**DIRECTIONS FOR THIS TASK**
Among the entries that follow, the required portion opens with the line containing "Definition netSplitHostPort (hostPort" and closes with the line containing "Definition isWildcardPattern (pattern". Give that portion again exactly, and nothing else.

**INPUT MATERIAL**
*** Begin section ***

(* ===== verification/Policy.v ===== *)
(** * [internal/policy]: the rule engine

    [Engine] is [policy.Engine]: the rule list, the counter that names new
    rules, the path of the saved copy, the default mode.  [Evaluate] is the
    decision procedure every protocol handler of the proxy calls.  The mutex
    makes each operation atomic; an operation is a function on the engine that
    may also write the rules file. *)
From Stdlib Require Import Ascii.
From S2P Require Export World.

(** ** Data *)

Inductive Decision := DecisionAllow | DecisionDeny.

#[export] Instance Decision_eq_dec : EqDecision Decision.
Proof. solve_decision. Defined.

Record Rule := mkRule {
  RuleID : string;
  RuleName : string;
  RuleDecision : string;
  RuleResources : slice string;
  RuleScope : string;
}.

#[export] Instance Rule_eq_dec : EqDecision Rule.
Proof. solve_decision. Defined.

Record Engine := mkEngine {
  rules : list Rule;
  nextID : Z;
  policyPath : string;
  defaultMode : string;
}.

Definition set_rules (rs : list Rule) (n : Z) (pe : Engine) : Engine :=
  mkEngine rs n (policyPath pe) (defaultMode pe).

Definition defaultRules : list Rule :=
  [ mkRule "default-deny-all-https" "deny-all-https" "deny" ["*:443"] "";
    mkRule "default-deny-all-http" "deny-all-http" "deny" ["*:80"] "" ].

Definition rule_json (r : Rule) : Json :=
  JObj ([("id", JStr (RuleID r)); ("name", JStr (RuleName r));
         ("decision", JStr (RuleDecision r));
         ("resources", JSlice JStr (RuleResources r))]
        ++ omit_empty (bool_decide (RuleScope r = "")) "scope" (JStr (RuleScope r))).

Definition rules_json (rs : list Rule) : Json := JArr (rule_json <$> rs).

(** ** Matching *)

Definition netSplitHostPort (hostPort : string) : option (string * string) :=
  match LastIndex hostPort x3a with
  | Some idx => Some (slice_to hostPort idx, slice_from hostPort (idx + 1))
  | None => None
  end.

Definition isWildcardPattern (pattern : string) : bool :=
  Contains pattern "*" || Contains pattern "**".

Section Match.
Context `{UnicodeFold}.
(* ===== verification/RawTcp.v ===== *)
(** * [internal/proxy/rawtcp.go]: connections redirected by iptables

    The destination of such a connection is what the kernel remembers of it
    ([SO_ORIGINAL_DST]); the policy is asked about that destination, and a
    destination that is one of the container's own addresses is dialled on the
    loopback interface instead. *)
From S2P Require Export Socks5.

(** ** Addresses *)

Definition v4InV6Prefix : bytes := replicate 10 x00 ++ [xff; xff].
Definition IPv6loopback : bytes := replicate 15 x00 ++ [x01].

(** [net.IP.Equal]. *)
Definition IP_Equal (ip x : bytes) : bool :=
  if decide (length ip = length x) then bool_decide (ip = x)
  else if decide (length ip = 4 ∧ length x = 16) then
    bool_decide (take 12 x = v4InV6Prefix) && bool_decide (ip = drop 12 x)
  else if decide (length ip = 16 ∧ length x = 4) then
    bool_decide (take 12 ip = v4InV6Prefix) && bool_decide (drop 12 ip = x)
  else false.

Definition IsLoopback (ip : bytes) : bool :=
  match To4 ip with
  | Some ip4 => bool_decide (head ip4 = Some x7f)
  | None => IP_Equal ip IPv6loopback
  end.

Section Handler.
Context `{World, UnicodeFold}.

(** The addresses of the container, computed once when the program starts. *)
Definition getLocalIPs {S} : M S (list bytes) :=
  addrs ← call InterfaceAddrs;
  mret (match addrs with
        | inl _ => []
        | inr l =>
            filter (λ ip, is_Some (To4 ip) ∧ IsLoopback ip = false) (omap id l)
        end).

Definition isLocalIP (localIPs : list bytes) (ip : bytes) : bool :=
  existsb (λ local, IP_Equal local ip) localIPs.

(** The address in the [sockaddr_in] that the kernel fills in: port at offset
    2, IPv4 address at offset 4. *)
Definition getOriginalDst : M Sess (string + bytes * Z) :=
  r ← call SockOriginalDst;
  mret (match r with
        | inl e => inl e
        | inr raw =>
            match raw with
            | _ :: _ :: p0 :: p1 :: a :: b :: c :: d :: _ => inr ([a; b; c; d], port_of p0 p1)
            | _ => inl ("short getsockopt result: " +:+ Sprintf_d (Z.of_nat (length raw)) +:+ " bytes")
            end
        end).

Definition handleRawTCP (localIPs : list bytes) (sandbox : string) : M Sess unit :=
  dst ← getOriginalDst;
  match dst with
  | inl _ => conn_close
  | inr (origIP, origPort) =>
      let host := IP_String origIP in
      let portStr := Sprintf_d origPort in
      s ← get;
      let '(decision, ruleID) := Evaluate (policy (px s)) host portStr sandbox in
      if decide (decision = DecisionDeny) then conn_close
      else
        let host := if isLocalIP localIPs origIP then "127.0.0.1" else host in
        err ← call (DialTimeout (JoinHostPort host portStr) dial_timeout);
        match err with
        | Some _ => conn_close
        | None =>
            s ← get;
            open_tunnel (JoinHostPort host portStr) (rawTCPIdleTimeout (px s))
        end
  end.
End Handler.

(** ** Lemmas *)

Lemma IP_Equal_refl ip : IP_Equal ip ip = true.
Proof. unfold IP_Equal. by rewrite decide_True, bool_decide_eq_true_2. Qed.

Lemma isLocalIP_spec localIPs ip :
  isLocalIP localIPs ip = true ↔ ∃ local, local ∈ localIPs ∧ IP_Equal local ip = true.
Proof.
  unfold isLocalIP. rewrite existsb_exists. split; intros (l & Hin & Heq); exists l;
    (split; [by apply list_elem_of_In|done]).
Qed.

Lemma To4_length ip ip4 : To4 ip = Some ip4 → length ip = 4 ∨ length ip = 16.
Proof. unfold To4. repeat case_match; intros; simplify_eq; auto. Qed.

Section Properties.
Context `{World, UnicodeFold}.

(** The destination in a [sockaddr_in]. *)
Definition sockaddr (family0 family1 : byte) (port : Z) (ip pad : bytes) : bytes :=
  [family0; family1; z2b (Z.shiftr port 8); z2b port] ++ ip ++ pad.

Lemma handleRawTCP_run localIPs sb p c tr :
  let e0 := SockOriginalDst in
  let closed_conn := mkConn (input c) (output c) (tlsOutput c) true (crashed c) (tunnel c) in
  handleRawTCP localIPs sb (mkSess p c) tr =
  match answer tr e0 with
  | inr (_ :: _ :: p0 :: p1 :: a :: b :: c' :: d :: _) =>
      let ip := [a; b; c'; d] in
      let portStr := Sprintf_d (port_of p0 p1) in
      match (Evaluate (policy p) (IP_String ip) portStr sb).1 with
      | DecisionDeny => ((), mkSess p closed_conn, tr ++ [e0])
      | DecisionAllow =>
          let addr := JoinHostPort (if isLocalIP localIPs ip then "127.0.0.1" else IP_String ip)
                        portStr in
          let e1 := DialTimeout addr dial_timeout in
          match answer (tr ++ [e0]) e1 with
          | Some _ => ((), mkSess p closed_conn, tr ++ [e0; e1])
          | None =>
              ((), mkSess p (mkConn [] (output c) (tlsOutput c) true (crashed c)
                               (Some (mkTunnel addr (rawTCPIdleTimeout p) (input c)))),
               tr ++ [e0; e1])
          end
      end
  | _ => ((), mkSess p closed_conn, tr ++ [e0])
  end.
Proof.
  cbv zeta. unfold handleRawTCP, getOriginalDst. rewrite bind_run, bind_run, call_run, ret_run.
  destruct (answer tr SockOriginalDst) as [e|raw]; [done|].
  destruct raw as [|r0 [|r1 [|p0 [|p1 [|a [|b [|c' [|d raw]]]]]]]]; try done.
  rewrite bind_run, get_run. cbn [px].
  destruct (Evaluate _ _ _ _) as [[] id]; cbn [fst]; [|by rewrite decide_True].
  rewrite decide_False, bind_run, call_run by done.
  rewrite <- !(assoc_L (++)). cbn [app]. by destruct (answer (tr ++ _) _).
Qed.

(** C30. A redirected connection, from the bytes of its [sockaddr_in]: the port
    is read in network byte order and the policy is asked about the original
    destination; a denied connection is closed without dialling; an allowed one
    is dialled at that destination, or on the loopback interface when the
    destination is one of the container's own addresses, and tunnelled with the
    bytes already read.  Nothing is ever written to the client here. *)
Theorem handleRawTCP_redirects localIPs sb p inp f0 f1 port ip pad tr
    (Hport : (0 ≤ port < 65536)%Z) (Hip : length ip = 4)
    (Hdst : answer tr SockOriginalDst = inr (sockaddr f0 f1 port ip pad)) :
  let host := IP_String ip in
  let addr := JoinHostPort (if isLocalIP localIPs ip then "127.0.0.1" else host) (Sprintf_d port) in
  let e1 := DialTimeout addr dial_timeout in
  let t1 := tr ++ [SockOriginalDst] in
  handleRawTCP localIPs sb (mkSess p (new_conn inp)) tr =
  match (Evaluate (policy p) host (Sprintf_d port) sb).1 with
  | DecisionDeny => ((), mkSess p (mkConn inp [] [] true false None), t1)
  | DecisionAllow =>
      match answer t1 e1 with
      | Some _ => ((), mkSess p (mkConn inp [] [] true false None), t1 ++ [e1])
      | None =>
          ((), mkSess p (mkConn [] [] [] true false
                           (Some (mkTunnel addr (rawTCPIdleTimeout p) inp))), t1 ++ [e1])
      end
  end.
Proof.
  cbv zeta. rewrite handleRawTCP_run. cbv zeta. rewrite Hdst. unfold sockaddr.
  destruct ip as [|a [|b [|c [|d [|? ?]]]]]; try done. cbn [app].
  rewrite port_of_bytes by done. by rewrite <- (assoc_L (++)).
Qed.

(** The dials that the policy of [pe] allows for redirected connections. *)
Definition allowed_raw (localIPs : list bytes) (pe : Engine) (sb : string) (e : Ext) : Prop :=
  match e with
  | SockOriginalDst => True
  | DialTimeout addr _ =>
      ∃ ip port, length ip = 4 ∧ (0 ≤ port < 65536)%Z ∧
        (Evaluate pe (IP_String ip) (Sprintf_d port) sb).1 = DecisionAllow ∧
        (addr = JoinHostPort (IP_String ip) (Sprintf_d port) ∨
         isLocalIP localIPs ip = true ∧ addr = JoinHostPort "127.0.0.1" (Sprintf_d port))
  | _ => False
  end.

Lemma guarded_handleRawTCP localIPs pe (I : Sess → Prop) `{!ProxyInv pe I} sb :
  guarded I (allowed_raw localIPs pe sb) (handleRawTCP localIPs sb).
Proof.
  intros [p c] tr HI. assert (∀ c', I (mkSess p c')) as HI' by (intros c'; apply (inv_conn _ c' HI)).
  pose proof (inv_policy _ HI) as Hpe. cbn [px] in Hpe. unfold state_after, trace_after. rewrite handleRawTCP_run. cbv zeta.
  assert (∀ e, allowed_raw localIPs pe sb e →
    Forall (allowed_raw localIPs pe sb) [SockOriginalDst; e]) as Htwo by (repeat constructor; done).
  assert (Forall (allowed_raw localIPs pe sb) [SockOriginalDst]) as Hone by (repeat constructor).
  destruct (answer tr SockOriginalDst) as [e|raw]; [split; [apply HI'|eauto]|].
  destruct raw as [|r0 [|r1 [|p0 [|p1 [|a [|b [|c' [|d raw]]]]]]]]; try (split; [apply HI'|eauto]).
  rewrite Hpe.
  destruct (Evaluate pe _ _ sb) as [[] id] eqn:E; cbn [fst]; [|split; [apply HI'|eauto]].
  match goal with |- context [answer _ ?e] => assert (allowed_raw localIPs pe sb e) as He end.
  { exists [a; b; c'; d], (port_of p0 p1). split; [done|]. split; [apply port_of_range|].
    rewrite E. split; [done|]. destruct (isLocalIP _ _); auto. }
  destruct (answer (tr ++ _) _); (split; [apply HI'|eauto]).
Qed.
End Properties.

(** ** Concrete instances *)

Definition redirected_world : World := λ tr e,
  match e return Resp e with
  | SockOriginalDst => inr (sockaddr x02 x00 8443 [x0a; x01; x02; x03] (replicate 8 x00))
  | e => quiet_world tr e
  end.

Definition open_policy : Engine :=
  mkEngine [mkRule "rule-3" "allow" "allow" ["*:*"] ""] 4 "" "balanced".

Lemma handleRawTCP_redirects_witness :
  (@handleRawTCP redirected_world no_unicode_folding [[x0a; x01; x02; x03]] "box"
    (mkSess (NewProxy open_policy NewSecretManager "") (new_conn [x16; x03])) []).2
  = [SockOriginalDst; DialTimeout "127.0.0.1:8443" dial_timeout].
Proof.
  rewrite (@handleRawTCP_redirects redirected_world no_unicode_folding [[x0a; x01; x02; x03]] "box"
    (NewProxy open_policy NewSecretManager "") [x16; x03] x02 x00 8443 [x0a; x01; x02; x03]
    (replicate 8 x00) []).
  - vm_compute. reflexivity.
  - lia.
  - reflexivity.
  - reflexivity.
Defined.
Lemma guarded_handleCONNECT sb fuel w r host port :
  x3a ∉ to_bytes port → guarded I (allowed_http pe sm sb) (handleCONNECT fuel w r host port sb).
Proof.
  intros Hp. apply guarded_get. intros s HI. pose proof (inv_secrets s HI) as Hs. rewrite (inv_policy s HI).
  destruct (Evaluate pe host port sb) as [d id] eqn:E. case_decide as Hd.
  { apply guarded_deny_reply. }
  cbv zeta. apply guarded_bind; [refine (guarded_call _ _ (WriteConn _) _); exact Logic.I|].
  intros [e|]; [apply guarded_conn|].
  apply guarded_bind; [apply guarded_conn|intros _].
  apply guarded_bind; [refine (guarded_call _ _ TlsHandshake _); exact Logic.I|].
  intros [e|]; [apply guarded_conn|].
  apply guarded_bind; [apply guarded_mitm; [done|rewrite E; by destruct d]|].
  intros _. apply guarded_conn.
Qed.

(** A port is what follows the last colon. *)
Lemma request_target_port r : x3a ∉ to_bytes (request_target r).2.
Proof.
  unfold request_target. destruct (SplitHostPort (ReqHost r)) as [[h p]|] eqn:E; cbn [snd].
  - by eapply SplitHostPort_port.
  - decide_closed.
Qed.

(** The scope that the request's header selects. *)
Definition request_scope (r : Request) : string := Header_Get (ReqHeader r) sandbox_header.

*** End section ***

**OUTPUT OF THE EXERCISE**
Definition netSplitHostPort (hostPort : string) : option (string * string) :=
  match LastIndex hostPort x3a with
  | Some idx => Some (slice_to hostPort idx, slice_from hostPort (idx + 1))
  | None => None
  end.

Definition isWildcardPattern (pattern : string) : bool :=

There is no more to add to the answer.